Royalton New York remains under contract and is expected to
close in early August for gross proceeds of $55 million. The
company continues to proceed with its previously announced efforts
to market The Knickerbocker for sale.
About FelCor
FelCor, a real estate investment trust, owns a diversified
portfolio of primarily upper-upscale hotels that are located in
major urban and resort markets throughout the U.S. FelCor partners
with top hotel companies that operate its properties under globally
renowned names and as premier independent hotels. Additional
information can be found on the company's website at
www.felcor.com.
Forward-Looking Statements
The information presented herein may contain forward-looking
statements. These forward-looking statements, which are based on
current expectations, estimates and projections about the industry
and markets in which RLJ Lodging Trust (“RLJ”) and FelCor operate
and beliefs of and assumptions made by RLJ management and FelCor
management, involve uncertainties that could significantly affect
the financial results of RLJ or FelCor or the combined company.
Words such as “projects,” “will,” “could,” “continue,” “expects,”
“anticipates,” “intends,” “plans,” “believes,” “seeks,”
“estimates,” “forecast,” “guidance,” “outlook,” “may,” and “might”

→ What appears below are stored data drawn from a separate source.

(** X6: from construction on, whatever the speed-up factor and however the
    calls end, every frame in the video is a picture whose last drawing is a
    summary line: a skipped frame or a frame whose annotation did not
    complete never reaches the video. *)
Theorem video_holds_annotated_frames focal real speedUpFactor files log envs :
  let w0 := mkWorld (FaceDetector_new focal real speedUpFactor) files log in
  Forall annotated (videoWriter (self (run envs w0).2)).
Proof.
  intros w0. assert (Forall annotated (videoWriter (self w0))) as Hgood by constructor.
  clearbody w0. revert w0 Hgood.
  induction envs as [|env envs IH]; intros w Hgood; [done|].
  cbn [run]. unfold bind.
  pose proof (processFrame_video env w Hgood) as Hstep.
  destruct (processFrame env w) as [[[]|e|f] w1]; cbn in *; [by apply IH | done | done].
Qed.

(** ** The drawings of a processed frame *)

Lemma length_concat_pairs {A B} (g : nat -> A -> list B) (l : list A) :
  (forall i a, length (g i a) = 2%nat) ->
  length (concat (imap g l)) = (2 * length l)%nat.
Proof.
  revert g. induction l as [|a l IH]; intros g Hg; [done|].
  rewrite imap_cons. cbn [concat length]. rewrite length_app, Hg, IH; [lia|].
  intros i b. apply Hg.
Qed.

(** X7: a full cycle on a disk with room for its crops adds to the captured
    picture, in this order, for each detected face its box and then its
    label "Face <i+1> Dist: <distance> cm" at the box's top-left corner, and
    last the summary line: [2 n + 1] drawings for [n] faces. *)
Theorem processed_frame_drawings env w :
  empty (captured env) = false ->
  Int.add (frameSkipCount (self w)) 1 ≠ 0 ->
  due (self w) ->
  Z.of_nat (size (disk w)) + 2 * Z.of_nat (length (detected env)) < Int.INT_MAX ->
  let n := length (detected env) in
  let added :=
    concat (imap (fun i r => [Rectangle r; PutText (labelText (self w) i r) (tl r)])
                 (detected env))
    ++ [PutText (faceMessage n) (10, 40)] in
  exists w',
    processFrame env w = (Done tt, w') /\
    overlay_of (frame (self w')) = overlay_of (captured env) ++ added /\
    length added = (2 * n + 1)%nat.
Proof.
  intros Hempty Hnz Hdue Hroom n added.
  destruct (processFrame_full_done env w Hempty Hnz Hdue Hroom)
    as (w' & new & Hrun & Hself & _).
  exists w'. split; [done|]. split.
  - rewrite Hself.
    cbn [frame set_frame set_videoWriter].
    destruct (captured env) as [|id ov] eqn:Hcap; [discriminate Hempty|].
    rewrite draws_picture. cbn [overlay_of]. unfold added, summary. do 2 f_equal.
    apply (drawings_range_imap (prepared env (self w))).
  - unfold added. rewrite length_app, length_concat_pairs by done. cbn. lia.
Qed.

(** The two faces of the first cycle at full rate, drawn and summed up. *)
Lemma processed_frame_drawings_witness :
  exists w',
    processFrame env_two fresh_world = (Done tt, w') /\
    overlay_of (frame (self w'))
    = [Rectangle face_a; PutText "Face 1 Dist: 112.00 cm" (10, 20);
       Rectangle face_b; PutText "Face 2 Dist: 56.00 cm" (200, 20);
       PutText "2 faces found" (10, 40)].
Proof.
  assert (empty (captured env_two) = false) as H1 by reflexivity.
  assert (Int.add (frameSkipCount (self fresh_world)) 1 ≠ 0) as H2
    by (vm_compute; discriminate).
  assert (due (self fresh_world)) as H3 by reflexivity.
  assert (Z.of_nat (size (disk fresh_world)) + 2 * Z.of_nat (length (detected env_two))
          < Int.INT_MAX) as H4 by (vm_compute; reflexivity).
  destruct (processed_frame_drawings env_two fresh_world H1 H2 H3 H4)
    as (w' & Hrun & Hdrawn & _).
  exists w'. split; [exact Hrun|]. rewrite Hdrawn. vm_compute. reflexivity.
Defined.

and variations of such words and similar expressions are intended
to identify such forward-looking statements, which generally are
not historical in nature. Such forward-looking statements may
include, but are not limited to, statements about the anticipated
benefits of the proposed merger between FelCor and RLJ, including
future financial and operating results, the attractiveness of the
value to be received by FelCor stockholders, the attractiveness of
the value to be received by RLJ, the combined company’s plans,
objectives, expectations and intentions, the timing of future
events, anticipated administrative and operating synergies, the
anticipated impact of the merger on net debt ratios, cost of
capital, future dividend payment rates, forecasts of FFO accretion,
projected capital improvements, expected sources of financing, and
descriptions relating to these expectations. All statements that
address operating performance, events or developments that we
expect or anticipate will occur in the future — including
statements relating to expected synergies, improved liquidity and
balance sheet strength — are forward-looking statements. These
statements are not guarantees of future performance and involve
certain risks, uncertainties and assumptions that are difficult to
predict. Although we believe the expectations reflected in any
forward-looking statements are based on reasonable assumptions, we
can give no assurance that our expectations will be attained and
therefore, actual outcomes and results may differ materially from
what is expressed or forecasted in such forward-looking statements.
Some of the factors that may affect outcomes and results include,
but are not limited to: (i) national, regional and local economic
climates, (ii) changes in the real estate industry, financial
markets and interest rates, or to the business or financial
condition of either company or business, (iii) increased or
unanticipated competition for the companies’ properties, (iv) risks
associated with acquisitions, including the integration of the
combined companies’ businesses, (v) the potential liability for the
failure to meet regulatory requirements, including the maintenance
of REIT status, (vi) availability of financing and capital, (vii)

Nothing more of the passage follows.